2. AI doesn't even have the option to trade it's capital. Oops.
3. While I acknowledge I'm not a good player, I'm even worse when I'm tired. No more CiV after 11pm. My biggest errors were made late.
4. Tactically, the game is very similar to the last Civ game I played (Civ 2). Mounted unit rule. Terrain matter a ton, so watch where you park your units. Except it seems that artillery has more uses in the new game thanks to ranged attacks.
5. Montezuma really is nuts.
6. I need a new power supply to run a new graphics card. My nVidia 8400 GS is just not cutting it.

What I need to learn:
1. The Econ.

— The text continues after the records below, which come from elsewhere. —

(** A number without bits from [k] on is a [k]-bit word. *)
Lemma bits_small x k : 0 <= k -> (forall j, k <= j -> Z.testbit x j = false) -> is_word k x.
Proof.
  intros Hk H. replace x with (x mod 2 ^ k); [apply Z.mod_pos_bound; lia|].
  apply Z.bits_inj'. intros j Hj. destruct (decide (j < k)).
  - by rewrite Z.mod_pow2_bits_low by lia.
  - by rewrite Z.mod_pow2_bits_high, H by lia.
Qed.

Lemma word_high_bit x k j : is_word k x -> 0 <= k <= j -> Z.testbit x j = false.
Proof. intros Hx Hj. rewrite <- (Z.mod_small x (2 ^ k)) by exact Hx. by apply Z.mod_pow2_bits_high. Qed.

Lemma lor_range a b k : 0 <= k -> is_word k a -> is_word k b -> is_word k (Z.lor a b).
Proof.
  intros Hk Ha Hb. apply bits_small; [done|]. intros j Hj.
  by rewrite Z.lor_spec, (word_high_bit a k), (word_high_bit b k).
Qed.

Lemma land_word a b k : 0 <= k -> is_word k a -> is_word k (Z.land a b).
Proof.
  intros Hk Ha. apply bits_small; [done|]. intros j Hj. by rewrite Z.land_spec, (word_high_bit a k).
Qed.

(** * Little-endian bytes *)

Lemma length_le_bytes n z : length (le_bytes n z) = n.
Proof. revert z; induction n; intros; simpl; auto. Qed.

Lemma le_bytes_bytes n z : Forall is_byte (le_bytes n z).
Proof.
  revert z; induction n; intros z; simpl; constructor; auto.
  unfold is_word. change (2 ^ 8) with 256. by apply Z.mod_pos_bound.
Qed.

Lemma of_le_le_bytes n z : of_le (le_bytes n z) = z mod 2 ^ (8 * Z.of_nat n).
Proof.
  revert z; induction n as [|n IH]; intros z; simpl of_le.
  - by rewrite Z.mod_1_r.
  - rewrite IH.
    replace (8 * Z.of_nat (S n)) with (8 + 8 * Z.of_nat n) by lia.
    rewrite Z.pow_add_r by lia. change (2 ^ 8) with 256.
    pose proof (Z.pow_pos_nonneg 2 (8 * Z.of_nat n)).
    rewrite Z.rem_mul_r by lia. lia.
Qed.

I had cash flow issues throughout the midgame.
2. What wonders to build. Coming from the relatively gamebreaking Wonders of Civ2, these wonders just seemed less...wonderful.

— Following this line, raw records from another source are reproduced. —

(* ===== verification/Layout.v ===== *)
(** Guest physical address space layout, [vmm/src/layout.rs]: where RAM, the
    PCI windows and the ACPI block go, and that they never overlap. *)

From S2P Require Import Prelude.

Definition MMIO_HOLE_START : Z := 0xC0000000.
Definition MMIO_HOLE_END : Z := 0x100000000.
Definition PCI_MMIO_START : Z := 0xC0000000.
Definition PCI_MMIO_END : Z := 0xE0000000.
Definition PCI_MMIO64_MAX_SIZE : Z := 0x1000000000.
Definition MMCONFIG_START : Z := 0xE0000000.
Definition MMCONFIG_BUS_COUNT : Z := 1.
Definition MMCONFIG_SIZE : Z := MMCONFIG_BUS_COUNT * 0x100000.
Definition IOAPIC_START : Z := 0xFEC00000.
Definition LAPIC_START : Z := 0xFEE00000.
Definition ACPI_SIZE : Z := 0x10000.

Module Window64.

Record Mmio64Window := { start : Z; size : Z }.

Definition end_ (w : Mmio64Window) : Z := start w ⊕ size w.

Definition fits_above (w : Mmio64Window) (ram_top : Z) : bool := ram_top <=? start w.

Definition mmio64_window (phys_bits : Z) : Mmio64Window :=
  let phys_bits := Z.max 32 (Z.min 63 phys_bits) in
  let addressable := wrap 64 (Z.shiftl 1 phys_bits) in
  let size := Z.min PCI_MMIO64_MAX_SIZE (addressable / 4) in
  {| start := addressable ⊖ size; size := size |}.

End Window64.

(** A region of guest RAM: start address and length in bytes. *)
Definition ram_regions (mem_size : Z) : list (Z * Z) :=
  if mem_size <=? MMIO_HOLE_START then [(0, mem_size)]
  else [(0, MMIO_HOLE_START); (MMIO_HOLE_END, mem_size ⊖ MMIO_HOLE_START)].

Definition acpi_start (mem_size : Z) : Z :=
  let low_ram_end := Z.min mem_size MMIO_HOLE_START in
  low_ram_end ⊖ ACPI_SIZE.

Definition ram_top (mem_size : Z) : Z :=
  match last (ram_regions mem_size) with
  | Some (start, size) => start ⊕ size
  | None => 0
  end.

(** Is [a] an address of one of [regions]? *)
Definition in_regions (regions : list (Z * Z)) (a : Z) : Prop :=
  exists r, r ∈ regions /\ fst r <= a < fst r + snd r.

Lemma addressable_pow b : 32 <= b <= 63 -> wrap 64 (Z.shiftl 1 b) = 2 ^ b.
Proof.
  intros Hb. rewrite Z.shiftl_1_l. apply wrap_small. split; [apply Z.pow_nonneg; lia|].
  apply Z.pow_lt_mono_r; lia.
Qed.

(** What [mmio64_window] computes, for every width the CPU can report. *)
Lemma mmio64_window_eq bits :
  let b := Z.max 32 (Z.min 63 bits) in
  let s := Z.min PCI_MMIO64_MAX_SIZE (2 ^ b / 4) in
  Window64.mmio64_window bits = {| Window64.start := 2 ^ b - s; Window64.size := s |} /\
  0 < s <= 2 ^ b / 4 /\ 2 ^ b / 4 * 4 = 2 ^ b.
Proof.
  intros b s.
  assert (Hb : 32 <= b <= 63) by lia.
  assert (E : 2 ^ b = 2 ^ 30 * 4 * 2 ^ (b - 32)).
  { change (2 ^ 30 * 4) with (2 ^ 32). rewrite <- Z.pow_add_r by lia. f_equal. lia. }
  pose proof (Z.pow_pos_nonneg 2 (b - 32)).
  assert (D : 2 ^ b / 4 = 2 ^ 30 * 2 ^ (b - 32)).
  { rewrite E. rewrite <- Z.mul_assoc, (Z.mul_comm 4), Z.mul_assoc. by apply Z.div_mul. }
  pose proof (Z.pow_lt_mono_r 2 b 64).
  assert (Hs : 0 < s <= 2 ^ b / 4) by (unfold s, PCI_MMIO64_MAX_SIZE; lia).
  split; [|lia].
  unfold Window64.mmio64_window. fold b. rewrite addressable_pow by done. fold s.
  f_equal. apply wrap_small. unfold is_word. lia.
Qed.

(** The window ends exactly at the top of the (clamped) address space. *)
Lemma mmio64_window_end bits :
  Window64.end_ (Window64.mmio64_window bits) = 2 ^ Z.max 32 (Z.min 63 bits).
Proof.
  destruct (mmio64_window_eq bits) as (-> & ? & ?). unfold Window64.end_. simpl.
  pose proof (Z.pow_lt_mono_r 2 (Z.max 32 (Z.min 63 bits)) 64).
  rewrite Z.sub_add. apply wrap_small. unfold is_word.
  pose proof (Z.pow_nonneg 2 (Z.max 32 (Z.min 63 bits))). lia.
Qed.

(** For every physical address width a CPU can report, the 64-bit MMIO
    window stays inside the address space the guest can reach, starts no lower
    than three quarters of it (so it never covers more than the top quarter),
    and its size is a positive power of two that divides both its ends, so a
    naturally aligned BAR that starts in the window also ends in it. *)
Theorem mmio64_window_in_space (bits : Z) (Hbits : 32 <= bits <= 63) :
  let w := Window64.mmio64_window bits in
  Window64.end_ w = 2 ^ bits /\
  3 * 2 ^ bits <= 4 * Window64.start w /\
  is_power_of_two (Window64.size w) = true /\
  Window64.start w mod Window64.size w = 0 /\
  Window64.end_ w mod Window64.size w = 0.
Proof.
  intros w. unfold w. rewrite mmio64_window_end.
  destruct (mmio64_window_eq bits) as (-> & Hs & H4). simpl.
  replace (Z.max 32 (Z.min 63 bits)) with bits in * by lia.
  split; [done|]. split; [lia|].
  assert (exists k, 0 <= k <= bits - 2 /\ Z.min PCI_MMIO64_MAX_SIZE (2 ^ bits / 4) = 2 ^ k)
    as (k & Hk & ->).
  { exists (Z.min 36 (bits - 2)). split; [lia|].
    assert (2 ^ bits / 4 = 2 ^ (bits - 2)) as ->.
    { rewrite Z.pow_sub_r by lia. done. }
    change PCI_MMIO64_MAX_SIZE with (2 ^ 36).
    destruct (Z.min_spec 36 (bits - 2)) as [[? ->]|[? ->]].
    - pose proof (Z.pow_le_mono_r 2 36 (bits - 2)). lia.
    - pose proof (Z.pow_le_mono_r 2 (bits - 2) 36). lia. }
  split; [apply is_power_of_two_spec; exists k; lia|].
  pose proof (Z.pow_pos_nonneg 2 k).
  assert (E : 2 ^ bits = 2 ^ (bits - k) * 2 ^ k) by (rewrite <- Z.pow_add_r by lia; f_equal; lia).
  rewrite E. split; [|apply Z_mod_mult].
  replace (2 ^ (bits - k) * 2 ^ k - 2 ^ k) with ((2 ^ (bits - k) - 1) * 2 ^ k) by lia.
  apply Z_mod_mult.
Qed.

Lemma mmio64_window_in_space_witness :
  Window64.end_ (Window64.mmio64_window 39) = 2 ^ 39.
Proof. apply (mmio64_window_in_space 39). lia. Defined.

Lemma in_ram_regions mem_size a :
  0 <= mem_size < 2 ^ 63 ->
  in_regions (ram_regions mem_size) a <->
  0 <= a < Z.min mem_size MMIO_HOLE_START \/
  MMIO_HOLE_END <= a < MMIO_HOLE_END + (mem_size - MMIO_HOLE_START).
Proof.
  intros Hm. unfold in_regions, ram_regions, MMIO_HOLE_START, MMIO_HOLE_END.
  destruct (mem_size <=? 3221225472) eqn:E; bool_prop.
  - split.
    + intros (r & ->%list_elem_of_singleton & H). simpl in *. lia.
    + intros [H|H]; [|lia]. exists (0, mem_size). split; [by apply list_elem_of_singleton|]. simpl. lia.
  - rewrite wrap_small by (unfold is_word; lia). split.
    + intros (r & Hr & H). apply list_elem_of_In in Hr as [<-|[<-|[]]]; simpl in *; lia.
    + intros [H|H]; [exists (0, 3221225472)|eexists (_, _)];
        (split; [apply list_elem_of_In; simpl; eauto|simpl; lia]).
Qed.

(** Splitting guest RAM around the device hole loses nothing and overlaps
    nothing. For every memory size the regions hold exactly [mem_size] bytes,
    no RAM address falls in the PCI BAR window, the ECAM window, the IOAPIC or
    LAPIC pages, and when [fits_above] accepts the 64-bit window no RAM address
    falls in that window either. *)
Theorem ram_avoids_devices (mem_size bits a : Z)
    (Hm : 0 <= mem_size < 2 ^ 63) (Ha : in_regions (ram_regions mem_size) a) :
  sum_list_with (fun r => Z.to_nat (snd r)) (ram_regions mem_size) = Z.to_nat mem_size /\
  ~ (PCI_MMIO_START <= a < PCI_MMIO_END) /\
  ~ (MMCONFIG_START <= a < MMCONFIG_START + MMCONFIG_SIZE) /\
  ~ (IOAPIC_START <= a < MMIO_HOLE_END) /\
  a < ram_top mem_size /\
  (Window64.fits_above (Window64.mmio64_window bits) (ram_top mem_size) = true ->
   a < Window64.start (Window64.mmio64_window bits)).
Proof.
  assert (Htop : a < ram_top mem_size).
  { apply in_ram_regions in Ha; [|done].
    unfold ram_top, ram_regions, MMIO_HOLE_START, MMIO_HOLE_END in *.
    destruct (mem_size <=? 3221225472) eqn:E; bool_prop; simpl.
    - rewrite wrap_small by (unfold is_word; lia). lia.
    - rewrite !wrap_small by (rewrite ?wrap_small; unfold is_word; lia). lia. }
  split.
  { unfold ram_regions, MMIO_HOLE_START, MMIO_HOLE_END.
    destruct (mem_size <=? 3221225472) eqn:E; bool_prop; cbn -[Z.to_nat wrap]; [lia|].
    rewrite wrap_small by (unfold is_word; lia). lia. }
  apply in_ram_regions in Ha; [|done].
  unfold MMIO_HOLE_START, MMIO_HOLE_END, PCI_MMIO_START, PCI_MMIO_END, MMCONFIG_START,
    MMCONFIG_SIZE, MMCONFIG_BUS_COUNT, IOAPIC_START in *.
  repeat split; [lia..|]. unfold Window64.fits_above. intros ?; bool_prop. lia.
Qed.

Lemma ram_avoids_devices_witness :
  in_regions (ram_regions (8192 * 2 ^ 20)) (2 ^ 32) /\ 2 ^ 32 < ram_top (8192 * 2 ^ 20).
Proof.
  assert (H : in_regions (ram_regions (8192 * 2 ^ 20)) (2 ^ 32)).
  { apply in_ram_regions; [lia|]. right. unfold MMIO_HOLE_END, MMIO_HOLE_START. lia. }
  split; [exact H|].
  destruct (ram_avoids_devices (8192 * 2 ^ 20) 39 (2 ^ 32)) as (_ & _ & _ & _ & Htop & _);
    [lia|exact H|exact Htop].
Defined.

3. Naval tactics. Never had a chance to use any on this game.
4. When to be more aggressive. If I hadn't take those peace treaties when I thought the AI was offering me it's capitals, I coulda been done 50+ turns sooner. If I wouldn't have waited for my army to come to me for the final push, I coulda been done another dozen turns earlier.
5. How to take better notes for these posts.
6. How to make those spoiler tags like y'all do in your posts.

What I liked.
1. When I finally connected my homelands to Japan, China, and Mexico via road. I think I started making like 100-150 more gold a turn once that happened. I felt more of a sense off accomplishment completing that cross-continental road through Allies I worked hard to maintain than taking out the AI militarily.
2. That taking the capitals was enough. I hated having to run down every random settlement for a conquest victory in Civ 2. This seemed less frustrating.
3. Hexes.
4. Strategic Resources. All you cIV vets are used to them, but this is really my first time with them. I like how they both limit you, and give you a reason to go after them.
5. Upgrading units. Again, y'all are used to that, but I'm used to 2 versions of a unit: regular and veteran. This was fun to play with.
6. No more transport boats.
7. City State quests.

What I didn't like:
1. Pathing issues.
2. The speccing in lieu of governments.
3. Not being able to see what the Puppetted cities were up to.
4. Trying to figure out what exactly the AI wanted at the diplomacy screen. I really missed Gal Civ 2's interface.
5. No high council meeting breaks. I'd forget they were there for eons.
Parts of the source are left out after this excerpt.